Так как я пишу это здесь, в своей маленькой камере тюрьмы Регина Каэли, в среду, я могу заодно рассказать, что среды — красивейшие оттенки глубокого синего цвета; пятницы, дни, в которые я беседую с доктором Баллетти, — агрессивно красные. Розы, как я уже упоминал, заставляют меня слышать скрипки, играющие милую, высокую мелодию, которая одновременно грустна и поднимает настроение; цветы, которые были срезаны и поставлены в вазу, рыдают— это единственное слово должным образом описывает медленный, понижающийся ритм звуков виолончели, сопровождаемый пронзительным, скрежещущим звяканьем перкуссии, которую я неизменно слышу в своей голове, если настроюсь на синэстезию в присутствии срезанных цветов. Число три имеет душу треугольника, в то время как четыре — это две параллельные линии, а семь, сумма трех и четырех, — идеальный круг; кто-то может сказать, что три — это ворота, четыре — путь, а семь — досада от пропущенного мяча. Семь, да будет вам известно, всегда признавалось эзотериками, как древними, так и современными, числом великой мистической важности, и я совершенно не удивлен — оно выглядит как красивый круг, часто окрашенный в светлый, почти прозрачный аметистовый цвет. Чем больше число, тем меньше создается очертание.

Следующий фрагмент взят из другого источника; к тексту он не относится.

(* ===== verification/Diagnostics.v ===== *)
(** * What is shown of a value

    The hand-written [Debug] implementations ([payloads/session.rs], [header.rs],
    [driver.rs]), the conversions between error types and the chain of their causes
    ([errors.rs], [server_error.rs], [error.rs]).  Tokens, challenges and signatures
    must not get into a log, whoever formats the value that holds them. *)

From Stdlib Require Import ZArith Lia.
From S2P Require Import Prelude Opcodes Header Frame Payload Connection MlsState Storage Sequencer.
From S2P Require Import Registry Validator MlsGroup RoomManager ServerDriver Server.

(** ** The builders of [std::fmt], as [{:?}] uses them *)
Module fmt.
Fixpoint join (sep : string) (l : list string) : string :=
  match l with
  | [] => ""
  | [x] => x
  | x :: l => x +:+ sep +:+ join sep l
  end.
Definition field (f : string * string) : string := fst f +:+ ": " +:+ snd f.
(** [debug_struct(..).field(..)...finish()] and [finish_non_exhaustive()]. *)
Definition finish (name : string) (fields : list (string * string)) : string :=
  match fields with [] => name | _ => name +:+ " { " +:+ join ", " (field <$> fields) +:+ " }" end.
Definition finish_non_exhaustive (name : string) (fields : list (string * string)) : string :=
  match fields with [] => name +:+ " { .. }" | _ => name +:+ " { " +:+ join ", " (field <$> fields) +:+ ", .. }" end.
Definition debug_option (o : option string) : string :=
  match o with Some s => "Some(" +:+ s +:+ ")" | None => "None" end.
Definition debug_vec (l : list string) : string := "[" +:+ join ", " l +:+ "]".
End fmt.

Module Debug.
Import fmt.
Section debug.
(** [Debug] of a string, which depends on Unicode tables, and of the flags, which
    the [bitflags] macro generates. *)
Context (debug_str : string → string) (debug_flags : FrameFlags → string).

Definition redacted (secret : bytes) : string := "<redacted " +:+ fmt_int (zlen secret) +:+ " bytes>".
Definition hello (h : session.Hello) : string :=
  finish "Hello"
    [("version", fmt_int (session.hello_version h));
     ("capabilities", debug_vec (debug_str <$> session.hello_capabilities h));
     ("auth_token", debug_option ((λ token, debug_str (redacted token)) <$> session.hello_auth_token h))].
Definition hello_reply (r : session.HelloReply) : string :=
  finish "HelloReply"
    [("session_id", fmt_int (session.reply_session_id r));
     ("capabilities", debug_vec (debug_str <$> session.reply_capabilities r));
     ("challenge", debug_option ((λ ch, debug_str (redacted ch)) <$> session.reply_challenge r))].

Definition context_label (h : FrameHeader) : string :=
  if decide (FrameHeader.opcode_enum h = Some Opcode.Welcome) then "recipient_id" else "log_index".
Definition frame_header (h : FrameHeader) : string :=
  let context_value := from_be_bytes (FrameHeader.h_context_id h) in
  finish_non_exhaustive "FrameHeader"
    [("magic", debug_str (fmt_hex_alt 10 (FrameHeader.magic h)));
     ("version", fmt_int (FrameHeader.version h));
     ("flags", debug_flags (FrameHeader.flags h));
     ("opcode", debug_str (fmt_hex_alt 6 (FrameHeader.opcode h)));
     ("request_id", fmt_int (FrameHeader.request_id h));
     ("room_id", debug_str (fmt_hex_alt 34 (FrameHeader.room_id h)));
     ("sender_id", fmt_int (FrameHeader.sender_id h));
     (context_label h, fmt_int context_value);
     ("hlc_timestamp", fmt_int (FrameHeader.hlc_timestamp h));
     ("epoch", fmt_int (FrameHeader.epoch h));
     ("payload_size", fmt_int (FrameHeader.payload_size h))].
End debug.

Definition server_driver {T S} `{OpenMls T} (d : ServerDriver (T := T) (S := S)) : string :=
  finish "ServerDriver"
    [("connection_count", fmt_int (Z.of_nat (size (ServerDriver.connections d))));
     ("session_count", fmt_int (ConnectionRegistry.session_count (ServerDriver.registry d)))].
End Debug.

(** ** Errors and their causes *)
Module Errors.
(** [From<RoomError>], [From<StorageError>] for the driver's error;
    [From<ServerError>] for the server's. *)
Definition from_room (e : RoomError) : ServerError := ServerError.Room e.
Definition from_storage (e : StorageError) : ServerError := ServerError.Storage e.
Definition from_driver (e : ServerError) : RuntimeError := Driver e.
(** [std::io::Error] made of a [ProtocolError]. *)
Inductive IoError : Type := InvalidData (inner : ProtocolError).
Definition io_from_protocol (e : ProtocolError) : IoError := InvalidData e.

(** [&dyn Error] of what these errors wrap. *)
Inductive Cause : Type :=
| DriverCause (e : ServerError)
| RoomCause (e : RoomError)
| StorageCause (e : StorageError).
Definition cause_to_string (c : Cause) : string :=
  match c with
  | DriverCause e => ServerError.to_string e
  | RoomCause e => RoomError.to_string e
  | StorageCause e => StorageError.to_string e
  end.
(** [source()] of the two [ServerError]s. *)
Definition driver_source (e : ServerError) : option Cause :=
  match e with
  | ServerError.Room err => Some (RoomCause err)
  | ServerError.Storage err => Some (StorageCause err)
  | _ => None
  end.
Definition source (e : RuntimeError) : option Cause :=
  match e with
  | Driver err => Some (DriverCause err)
  | _ => None
  end.
End Errors.

(** ** Theorems *)
Module DebugTheory.
Import fmt Debug.
Section theory.
Context (debug_str : string → string) (debug_flags : FrameFlags → string).

Lemma append_cancel (a b c : string) : a +:+ b = a +:+ c → b = c.
Proof. induction a as [|x a IH]; cbn; [done|]. intros [= E]. by apply IH. Qed.
Lemma append_assoc (a b c : string) : (a +:+ b) +:+ c = a +:+ (b +:+ c).
Proof. induction a as [|x a IH]; [done|]. exact (f_equal (String x) IH). Qed.
Lemma append_length (a b : string) : String.length (a +:+ b) = (String.length a + String.length b)%nat.
Proof. induction a as [|x a IH]; [done|]. exact (f_equal Datatypes.S IH). Qed.
Lemma append_cancel_r (a b c : string) : a +:+ c = b +:+ c → a = b.
Proof.
  revert b. induction a as [|x a IH]; intros [|y b] E; [done| | |].
  1,2: apply (f_equal String.length) in E; rewrite !append_length in E; cbn in E; lia.
  injection E as -> E. f_equal. by apply IH.
Qed.
Lemma join_last sep l : ∃ p, ∀ x, join sep (l ++ [x]) = p +:+ x.
Proof.
  induction l as [|y l [p IH]]; [by exists ""%string|]. exists (y +:+ sep +:+ p). intros x. rewrite !append_assoc, <-(IH x). cbn.
  by destruct l.
Qed.
(** Two values that differ in their last field only look the same exactly if that
    field does. *)
Lemma finish_last name fs k v1 v2 : finish name (fs ++ [(k, v1)]) = finish name (fs ++ [(k, v2)]) ↔ v1 = v2.
Proof.
  split; [|by intros ->]. destruct (join_last ", " (field <$> fs)) as [p Hp].
  assert (∀ v, finish name (fs ++ [(k, v)]) = name +:+ " { " +:+ (p +:+ k +:+ ": " +:+ v) +:+ " }") as Hf.
  { intros v. unfold finish. rewrite fmap_app. cbn [fmap list_fmap]. rewrite Hp. by destruct fs. }
  rewrite !Hf. intros E%append_cancel%append_cancel%append_cancel_r. by do 3 apply append_cancel in E.
Qed.
Lemma debug_option_inj o1 o2 : debug_option o1 = debug_option o2 → o1 = o2.
Proof.
  destruct o1 as [a|], o2 as [b|]; cbn; [|done..]. intros E%append_cancel%append_cancel_r. by f_equal.
Qed.

(** The text of a secret is its length. *)
Lemma redacted_length a b : redacted a = redacted b ↔ length a = length b.
Proof.
  unfold redacted, zlen. split; [|by intros ->]. intros E%append_cancel%append_cancel_r. unfold fmt_int in E.
  apply (inj pretty) in E. lia.
Qed.

Section redaction.
(** [Debug] tells strings apart. *)
Context `{!Inj (=) (=) debug_str}.
Lemma secret_field o1 o2 :
  debug_option ((λ s, debug_str (redacted s)) <$> o1) = debug_option ((λ s, debug_str (redacted s)) <$> o2)
  ↔ length <$> o1 = length <$> o2.
Proof.
  split.
  - intros E%debug_option_inj. destruct o1, o2; cbn in *; [|done..]. injection E as E%(inj debug_str)%redacted_length. by f_equal.
  - destruct o1 as [a|], o2 as [b|]; cbn; [|done..]. intros [= E]. by rewrite (proj2 (redacted_length a b) E).
Qed.

(** A [Hello] shows of its token whether there is one and how long it is, and
    nothing else: two values with the same version and capabilities look the same
    exactly when their tokens have the same length. *)
Theorem hello_redacted (h1 h2 : session.Hello) :
  session.hello_version h1 = session.hello_version h2 →
  session.hello_capabilities h1 = session.hello_capabilities h2 →
  hello debug_str h1 = hello debug_str h2
  ↔ length <$> session.hello_auth_token h1 = length <$> session.hello_auth_token h2.
Proof. intros Ev Ec. unfold hello. rewrite Ev, Ec. etrans; [apply (finish_last _ [_; _])|apply secret_field]. Qed.
(** The same of a [HelloReply] and its challenge. *)
Theorem hello_reply_redacted (r1 r2 : session.HelloReply) :
  session.reply_session_id r1 = session.reply_session_id r2 →
  session.reply_capabilities r1 = session.reply_capabilities r2 →
  hello_reply debug_str r1 = hello_reply debug_str r2
  ↔ length <$> session.reply_challenge r1 = length <$> session.reply_challenge r2.
Proof. intros Es Ec. unfold hello_reply. rewrite Es, Ec. etrans; [apply (finish_last _ [_; _])|apply secret_field]. Qed.
End redaction.

(** A header shows nothing of its signature: it looks the same under any other. *)
Theorem header_debug_hides_signature (h : FrameHeader) sig :
  frame_header debug_str debug_flags (FrameHeader.set_signature sig h) = frame_header debug_str debug_flags h.
Proof. done. Qed.
End theory.

(** A driver whose connections are the registered sessions, as they are in every
    reachable state, shows one number twice. *)
Theorem driver_debug_counts {T S} `{OpenMls T} (d : ServerDriver (T := T) (S := S)) :
  dom (ServerDriver.connections d) = dom (ConnectionRegistry.sessions (ServerDriver.registry d)) →
  let n := fmt_int (Z.of_nat (size (ServerDriver.connections d))) in
  server_driver d = finish "ServerDriver" [("connection_count", n); ("session_count", n)].
Proof. intros E. unfold server_driver, ConnectionRegistry.session_count. by rewrite <-!size_dom, E. Qed.
End DebugTheory.

Module ErrorsTheory.
Import Errors.
(** A cause is shown in the text of the error: each [Display] ends with the one of
    its [source]. *)
Theorem cause_is_shown :
  (∀ e c, source e = Some c → ∃ prefix, runtime_error_to_string e = prefix +:+ cause_to_string c)
  ∧ (∀ e c, driver_source e = Some c → ∃ prefix, ServerError.to_string e = prefix +:+ cause_to_string c).
Proof. split; intros [] c; cbn; intros [= <-]; by eexists. Qed.
End ErrorsTheory.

Красный цвет звучит как яркий, чистый звук труб, и, что еще более удивительно, заставляет меня видеть огромную, похожую на дерево протяженность чистейшего золота; однако, скрипка становится моим любимейшим инструментом, потому что она открывает этот глубокий и прекрасный синий цвет, который теперь я связываю со средами. Мне кажется, что если бы я услышал, как кто-нибудь играет на скрипке в среду, я бы умер от пресыщения синим цветом — мягкого, умиротворяющего, восхитительно дрейфующего в синей бесконечности. Любые барабаны вызывают у меня отвращение, поскольку немедленно разрушают мое внутреннее видение безбрежным высохшим простором неравномерных черных очертаний, словно вещи пришельцев, сброшенные кожи рептилий, видоизмененные живые формы насекомых. Я считаю барабан самым страшным инструментом.
Для протокола, неизвестный читатель этих откровений, я могу сказать тебе, что оргазм (мой личный или чужой) — это звездный взрыв бриллиантов белого цвета, центр и сердце которого — маленький круг водянистого цвета; пройти через этот круг — это все равно, что пересечь безвременье и несуществующее пространство — бесконечную паузу, если хотите — и быть там вечно, поскольку пути обратно не существует. К счастью, человеческий оргазм недостаточно интенсивен для того, чтобы это произошло — только определенная тантрическая техника осмеливается превратить все это в реальность; я однажды читал об индийском монахе, который практиковал тантрические сношения с коровой — он потерял сознание за мгновение до кульминации и больше в это сознание не возвращался. Что случилось с коровой, мне неизвестно.